Combines the memory efficiency of fixed windows with the accuracy of sliding windows. Approximates the sliding window count using the current window count plus a weighted portion of the previous window count.

python

# Sliding window counter approximation
def is_allowed_sliding_counter(user_id: str, limit: int = 100, window: int = 60) -> bool:
    now = time.time()
    current_window = int(now // window)
    prev_window = current_window - 1

    current_key = f"rate:{user_id}:{current_window}"
    prev_key = f"rate:{user_id}:{prev_window}"

    pipe = r.pipeline()
    pipe.get(current_key)
    pipe.get(prev_key)
    current_count, prev_count = pipe.execute()
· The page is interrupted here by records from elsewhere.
(** The claim as first stated fails when two records answer the same name:
    the domain [lab] holds the [A] record [a.test.com -> 2.2.2.2, ttl 300],
    its value parses as an IPv4 literal, and yet the one answer to
    [(a.test.com, A)] carries the address and TTL of the record of the
    domain listed first. *)
Lemma C1_later_record_is_shadowed :
  In rec_a_second (D_Records {| D_Name := "lab"; D_Records := [rec_a_second] |}) /\
  In {| D_Name := "lab"; D_Records := [rec_a_second] |} (Domains two_domains_same_name) /\
  Net.ParseIP (R_Value rec_a_second) = Some (Net.IPv4 2 2 2 2) /\
  Net.To4 (Net.IPv4 2 2 2 2) = Some [2; 2; 2; 2] /\
  Dns.Answer (fst (HandleRequest dead_network two_domains_same_name tt
                     (query "a.test.com" Dns.TypeA))) =
    [Dns.A {| Dns.Hdr_Name := "a.test.com"; Dns.Rrtype := Dns.TypeA;
              Dns.Class := Dns.ClassINET; Dns.Ttl := 60 |} [1; 1; 1; 1]] /\
  [Dns.A {| Dns.Hdr_Name := "a.test.com"; Dns.Rrtype := Dns.TypeA;
            Dns.Class := Dns.ClassINET; Dns.Ttl := 60 |} [1; 1; 1; 1]] <>
  [Dns.A {| Dns.Hdr_Name := "a.test.com"; Dns.Rrtype := Dns.TypeA;
            Dns.Class := Dns.ClassINET; Dns.Ttl := 300 |} [2; 2; 2; 2]].
Proof.
  repeat split; try (simpl; tauto); try reflexivity. discriminate.
Qed.

(** ** Parsed addresses are 16 bytes long *)

Lemma parseIPv4_length s ip : Net.parseIPv4 s = Some ip -> length ip = 16%nat.
Proof.
  unfold Net.parseIPv4.
  destruct (Net.parseIPv4_fields 4 0 s []) as [[[|a [|b [|c [|d [|]]]]] [|]]|];
    try discriminate.
  now intros [= <-].
Qed.

Lemma parseIPv6_body_inv st :
  v6_inv st ->
  match Net.parseIPv6_body st with
  | Net.V6Nil => True
  | Net.V6Break st' | Net.V6Next st' => v6_inv st'
  end.
Proof.
  destruct st as [i s ip ellipsis]. unfold v6_inv, Net.parseIPv6_body. simpl.
  intros [Hlen He].
  repeat case_match; simplify_eq; try exact I; cbn in *; simplify_eq;
    rewrite ?length_insert; (split; [assumption|]); try exact I;
    unfold Net.IPv4len; lia.
Qed.

Lemma parseIPv6_loop_inv rounds st st' :
  v6_inv st -> Net.parseIPv6_loop rounds st = Some st' -> v6_inv st'.
Proof.
  revert st. induction rounds as [|rounds IH]; intros st Hinv; simpl.
  - destruct (Net.v6_i st <? Net.IPv6len)%nat; now intros [= <-].
  - destruct (Net.v6_i st <? Net.IPv6len)%nat; [|now intros [= <-]].
    pose proof (parseIPv6_body_inv st Hinv) as Hbody.
    destruct (Net.parseIPv6_body st) as [|st1|st1]; [discriminate| |].
    + now intros [= <-].
    + now apply IH.
Qed.

Lemma parseIPv6_finish_length st ip :
  v6_inv st -> Net.parseIPv6_finish st = Some ip -> length ip = 16%nat.
Proof.
  destruct st as [i s ip0 ellipsis]. unfold v6_inv, Net.parseIPv6_finish. simpl.
  intros [Hlen He].
  destruct (negb (String.length s =? 0)%nat); [discriminate|].
  destruct (i <? Net.IPv6len)%nat eqn:Hi.
  - destruct ellipsis as [e|]; [|discriminate]. intros [= <-].
    apply Nat.ltb_lt in Hi. unfold Net.IPv6len in *.
    rewrite !length_app, length_replicate, !length_take, length_drop. lia.
  - destruct ellipsis; [discriminate|]. now intros [= <-].
Qed.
    current_count = int(current_count or 0)
    prev_count = int(prev_count or 0)

    # How far into the current window are we? (0.0 to 1.0)
    elapsed_fraction = (now % window) / window

    # Approximate requests in the last 'window' seconds
    approximate_count = (prev_count * (1 - elapsed_fraction)) + current_count

    if approximate_count >= limit:
        return False

    # Increment current window
    pipe = r.pipeline()
    pipe.incr(current_key)
    pipe.expire(current_key, window * 2)
    pipe.execute()
    return True

Pros: Memory-efficient (only 2 counters per user), reasonably accurate (within 0.003% error according to Cloudflare's analysis).
Use when: High traffic APIs where sliding log is too memory-intensive. Most web APIs.

Token bucket

Each user has a bucket that fills with tokens at a fixed rate. Each request consumes one token. Allows bursts up to the bucket capacity.

python

# Token bucket: 10 req/sec, burst up to 50
import time

def is_allowed_token_bucket(
    user_id: str,
    rate: float = 10.0,    # tokens per second
    capacity: int = 50,    # max burst
) -> bool:
    key = f"rate:bucket:{user_id}"
    now = time.time()

    # Lua script for atomic check-and-update
    lua_script = """
    local key = KEYS[1]
    local rate = tonumber(ARGV[1])
    local capacity = tonumber(ARGV[2])
    local now = tonumber(ARGV[3])

    local data = redis.call('HMGET', key, 'tokens', 'last_refill')
    local tokens = tonumber(data[1]) or capacity
    local last_refill = tonumber(data[2]) or now

    -- Add tokens based on elapsed time
    local elapsed = now - last_refill
    tokens = math.min(capacity, tokens + elapsed * rate)

    if tokens < 1 then
        return 0  -- rejected
    end

    tokens = tokens - 1
    redis.call('HMSET', key, 'tokens', tokens, 'last_refill', now)
    redis.call('EXPIRE', key, 3600)
    return 1  -- allowed
    """

    result = r.eval(lua_script, 1, key, rate, capacity, now)
    return bool(result)

Pros: Allows controlled bursts. Users can accumulate tokens when idle and use them in a burst — natural for human usage patterns.
Cons: Two parameters to tune (rate + capacity). Complex to implement atomically.

Use when: You want to allow reasonable bursts. Mobile app APIs, where users open the app and make several calls quickly.

Leaky bucket

Requests enter a queue (the bucket). They are processed at a fixed rate regardless of input rate. Excess requests that overflow the queue are rejected.

Difference from token bucket: Token bucket allows bursts up to the capacity. Leaky bucket processes at a constant rate regardless — output is always smooth.

Use when: You need to protect a downstream service that cannot handle bursts. Database write queues, email sending queues.

Decision guide

User-facing API, allow occasional bursts: Token bucket
High accuracy required, low traffic: Sliding window log
High accuracy required, high traffic: Sliding window counter
Protect downstream from any burst: Leaky bucket
Simple use case, internal: Fixed window counter

The sliding window counter is the right default for most production APIs. It is accurate, memory-efficient, and implementable in a single Redis script.